In these hills we are still too near to ‘civilising’ influences. The town is only twelve miles off and we can go there every week if we will on a bus which now passes our gate. The
younger people are gradually adopting contemporary habits of speech and dress. They no longer think long thoughts, or assess things in terms of human values. The members of the older generation,
who were as individual as the numbered pines on the hillside, are dying out. Already some we knew in our first years here are becoming a legend. Willie Maclean has gone, and Johnny F., and now
Willie Fraser and Neil, the retired schoolmaster, and John Maclean, who wintered sheep with us.

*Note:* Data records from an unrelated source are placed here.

(** * jaunt: a barebones schema-migration runner (src/jaunt/jaunt.py)

    A shallow embedding of the migration engine: the file-name grammar
    [MIGR_MATCH], the [Migration] descriptor, the directory scan
    [_get_migrations_from_dir], the range selection done with [bisect] in
    [up] and [down], the SHA-1 hash chain of [_apply_migration] and the
    ledger table [_migration].

    Conventions of the embedding.
    - A Python [str] is a [string] whose characters are the code points
      U+0000..U+00FF; [encode] is their UTF-8 encoding.
    - A Python [int] is a [Z].
    - Exceptions are values of [exn]; a computation that may raise returns
      a [result].  Code that talks to the connection runs in the monad [M],
      which threads the [world] (table, open transaction, clock, stdout).
    - The MySQL driver is the interface [Database]; the conversion it
      applies to the parameters of an INSERT is [to_mysql], which takes a
      [str] and refuses a [pathlib.Path]. *)

From Stdlib Require Import ZArith List String Ascii Bool Lia.
From Stdlib Require Import Sorting.Sorted Sorting.Permutation.
From Equations Require Import Equations.
Import ListNotations.

Local Open Scope string_scope.
Local Open Scope Z_scope.

(* ===================================================================== *)
(** ** Exceptions and results *)
(* ===================================================================== *)

Inductive exn : Type :=
| NotImplementedError (what : string)
| KeyError (key : string)
| TypeError (what : string)
| ValueError (what : string)
| StopIteration
| DatabaseError (msg : string)
| ProgrammingError (msg : string).

Inductive result (A : Type) : Type :=
| Ok (a : A)
| Raise (e : exn).
Arguments Ok {A} a.
Arguments Raise {A} e.

Definition rbind {A B} (r : result A) (f : A -> result B) : result B :=
  match r with
  | Ok a => f a
  | Raise e => Raise e
  end.

Declare Scope result_scope.
Delimit Scope result_scope with result.
Notation "'let?' x ':=' r 'in' k" := (rbind r (fun x => k))
  (at level 10, x name, r at level 100, k at level 200) : result_scope.

(* ===================================================================== *)
(** ** Dictionaries with string keys, in insertion order *)
(* ===================================================================== *)

Definition dict (V : Type) : Type := list (string * V).

Fixpoint dict_find {V} (k : string) (d : dict V) : option V :=
  match d with
  | [] => None
  | (k', v) :: d' => if String.eqb k' k then Some v else dict_find k d'
  end.

(** [d[k]], raising [KeyError] on a missing key. *)
Definition dict_get {V} (k : string) (d : dict V) : result V :=
  match dict_find k d with
  | Some v => Ok v
  | None => Raise (KeyError k)
  end.

(** The in-place update of the value stored under [k]; the key keeps its
    position. *)
Fixpoint dict_update {V} (k : string) (f : V -> V) (d : dict V) : dict V :=
  match d with
  | [] => []
  | (k', v) :: d' =>
      if String.eqb k' k then (k', f v) :: d' else (k', v) :: dict_update k f d'
  end.

Definition dict_values {V} (d : dict V) : list V := map snd d.

(* ===================================================================== *)
(** ** Regular expressions: the fragment of [re] that MIGR_MATCH uses *)
(* ===================================================================== *)

Definition newline : ascii := "010"%char.

Inductive atom : Type :=
| Any                   (* .    any character but a newline *)
| Digit                 (* \d   a decimal digit *)
| OneOf (cs : string).  (* [cs] *)

Inductive regex : Type :=
| Atom (a : atom)
| Plus (a : atom)                        (* a+   greedy *)
| Lit (s : string)                       (* literal characters *)
| Cat (r1 r2 : regex)
| Opt (r : regex)                        (* r?   greedy *)
| Group (name : option string) (r : regex)
| Bol                                    (* ^ *)
| Eol.                                   (* $ *)

Declare Scope regex_scope.
Delimit Scope regex_scope with regex.
Notation "r1 ';;' r2" := (Cat r1 r2) (at level 61, right associativity) : regex_scope.

Fixpoint mem_char (c : ascii) (cs : string) : bool :=
  match cs with
  | EmptyString => false
  | String c' cs' => Ascii.eqb c c' || mem_char c cs'
  end.

Definition is_digit (c : ascii) : bool :=
  let n := nat_of_ascii c in (48 <=? n)%nat && (n <=? 57)%nat.

Definition atom_ok (a : atom) (c : ascii) : bool :=
  match a with
  | Any => negb (Ascii.eqb c newline)
  | Digit => is_digit c
  | OneOf cs => mem_char c cs
  end.

(** Captured named groups; a group that did not take part has no entry. *)
Definition captures : Type := dict string.
Lemma Steps_fields n : forall s,
  - 2 ^ 31 <= Slope.dx s -> 0 <= Slope.Increment s ->
  Slope.dx s + Z.of_nat n * Slope.Increment s < 2 ^ 31 ->
  let s' := Slope.Steps n s in
  Slope.Increment s' = Slope.Increment s /\ Slope.Negative s' = Slope.Negative s /\
  Slope.x0 s' = Slope.x0 s /\ Slope.xmin s' = Slope.xmin s /\ Slope.xmax s' = Slope.xmax s /\
  Slope.dx s' = Slope.dx s + Z.of_nat n * Slope.Increment s.
Proof.
  induction n as [|n IH]; intros s Hlo Hinc Hhi.
  - simpl. repeat split. lia.
  - cbn [Slope.Steps].
    destruct (Step_fields s) as (HI & HN & H0 & Hmin & Hmax & Hdx).
    assert (Slope.dx (fst (Slope.Step s)) = Slope.dx s + Slope.Increment s) as Hdx'.
    { rewrite Hdx. apply s32_id. unfold in_s32. nia. }
    destruct (IH (fst (Slope.Step s))) as (HI' & HN' & H0' & Hmin' & Hmax' & Hdx'').
    + lia.
    + lia.
    + rewrite Hdx', HI. nia.
    + cbv zeta. rewrite HI', HN', H0', Hmin', Hmax', Hdx'', Hdx', HI, HN, H0, Hmin, Hmax.
      repeat split. nia.
Qed.

Lemma s32_small v : - 2 ^ 31 <= v < 2 ^ 31 -> s32 v = v.
Proof. apply s32_id. Qed.

Ltac drop_s32 :=
  repeat match goal with
  | |- context [s32 ?v] => rewrite (s32_small v) by lia
  end.

Ltac finish_fields inc :=
  clearbody inc; pose proof (Zgt_cases inc 262144);
  match goal with Hinc : inc = top_increment _ _ _ |- _ =>
    destruct (inc >? 262144) eqn:HXM;
    cbn [fst Slope.Increment Slope.Negative Slope.XMajor Slope.x0 Slope.xmin
         Slope.xmax Slope.dx];
    unfold top_dx; rewrite <- Hinc, HXM
  end;
  match goal with |- context [?a <? ?b] =>
    destruct (Z.ltb_spec a b), (Z.eqb_spec a b)
  end;
  match goal with |- context [if ?s then _ else _] => is_var s; destruct s end;
  destruct (Z.eqb_spec inc 0);
  try lia; cbn [negb]; drop_s32; repeat split; lia.
Lemma deref_new_h2 d : deref (h2 ++ [d]) (length h1) = d.
Proof using Hlen. rewrite <- Hlen. apply deref_alloc_new. Qed.

Lemma deref_new_h2' k d : deref ((h2 ++ k) ++ [d]) (length (h1 ++ k)) = d.
Proof using Hlen. rewrite <- heaps_length_app. apply deref_alloc_new. Qed.

Ltac tidy2 :=
  repeat first
    [ rewrite deref_alloc_new
    | rewrite has_column_query_eq
    | rewrite deref_alloc_old by (rewrite ?length_app; simpl; lia)
    | rewrite Hrich
    | rewrite Hpoor
    | rewrite (has_column_ext _ _ _ Hcols)
    | rewrite (resolves_ext _ _ _ Hidx Hcols)
    | rewrite groupable_query_eq
    | rewrite groupby_error_query_eq
    | rewrite deref_new_h2
    | rewrite deref_new_h2'
    | rewrite Hlen
    | rewrite heaps_length_app
    | rewrite heaps_length_app2 ].

Ltac tidy2_in H :=
  cbn [g_frame g_key] in H;
  repeat first
    [ rewrite deref_alloc_new in H
    | rewrite has_column_query_eq in H
    | rewrite deref_alloc_old in H by (rewrite ?length_app; simpl; lia)
    | rewrite Hrich in H
    | rewrite Hpoor in H
    | rewrite (has_column_ext _ _ _ Hcols) in H
    | rewrite (resolves_ext _ _ _ Hidx Hcols) in H
    | rewrite groupable_query_eq in H
    | rewrite deref_new_h2 in H
    | rewrite deref_new_h2' in H
    | rewrite Hlen in H
    | rewrite heaps_length_app in H
    | rewrite heaps_length_app2 in H ].

(** A decision already taken in the first run is taken again. *)
Ltac same_answer H :=
  lazymatch type of H with
  | raises ?b ?t ?c = None =>
      lazymatch goal with
      | H1 : raises b t c = Some _ |- _ => exfalso; rewrite H in H1; discriminate H1
      | _ => idtac
      end
  | raises ?b ?t ?c = Some ?e =>
      lazymatch goal with
      | H1 : raises b t c = None |- _ => exfalso; rewrite H in H1; discriminate H1
      | _ =>
          try match goal with
          | H1 : raises b t c = Some ?e1 |- _ =>
              tryif constr_eq H1 H then fail
              else (rewrite H1 in H; injection H as <-)
          end
      end
  end.
(** One iteration of the heading loop against a given array. *)
Definition snapshot_step (g : globals) (boidarr : list boid2D) (boid : boid2D)
  : option boid2D :=
  near <- findnear g boid boidarr ;; adjustheading g boid near.

(** The boid that one iteration leaves. *)
Definition snapshot (g : globals) (boidarr : list boid2D) (boid : boid2D) : boid2D :=
  match snapshot_step g boidarr boid with
  | Some boid' => boid'
  | None => boid
  end.

(** The random draws reach the boids by id: the boid with id [id] in a
    pass that starts at call [k] over boids with ids [ids] receives the
    pair [d id], first component for axis 0. *)
Definition draws_for (rnd : nat -> R) (k : nat) (ids : list Z) (d : Z -> R * R)
  : Prop :=
  forall j id, nth_error ids j = Some id ->
               rnd (k + 2 * j)%nat = fst (d id) /\
               rnd (S (k + 2 * j)) = snd (d id).

(** [movetick(bounds, 0.5, True)] on given draws. *)
Definition move_with (g : globals) (bounds : R) (dr : R * R) (boid : boid2D)
  : boid2D :=
  fst (movetick g bounds (1 / 2) true
         (fun n => match n with O => fst dr | S _ => snd dr end) 0 boid).

(** ** The parameter channel *)

(** The six numeric globals, each with the slider callback that writes it. *)
Inductive param : Type :=
  | p_senserange | p_separate | p_align | p_cohere | p_velocity | p_noise.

Men such as these were shrewd, and could be tough and obstinate when circumstances pressed hard on
them. But they held their heads high, as members of an old race do, and their everyday speech had the far-sounding echo of poetry. Why was this? It was because they were conscious of playing a real
part in the fostering of life, and the things they spoke of were real things, closely observed, as the poet, the ‘seer’, observes them. These people had the manners and breeding of
natural aristocrats. To boast, to show curiosity or surprise, to admit to poverty, was a thing they abhorred. You could be sure of a welcome in their house at any hour of the day, however busy, and
you were never allowed to go without your taste of whatever their cupboard held.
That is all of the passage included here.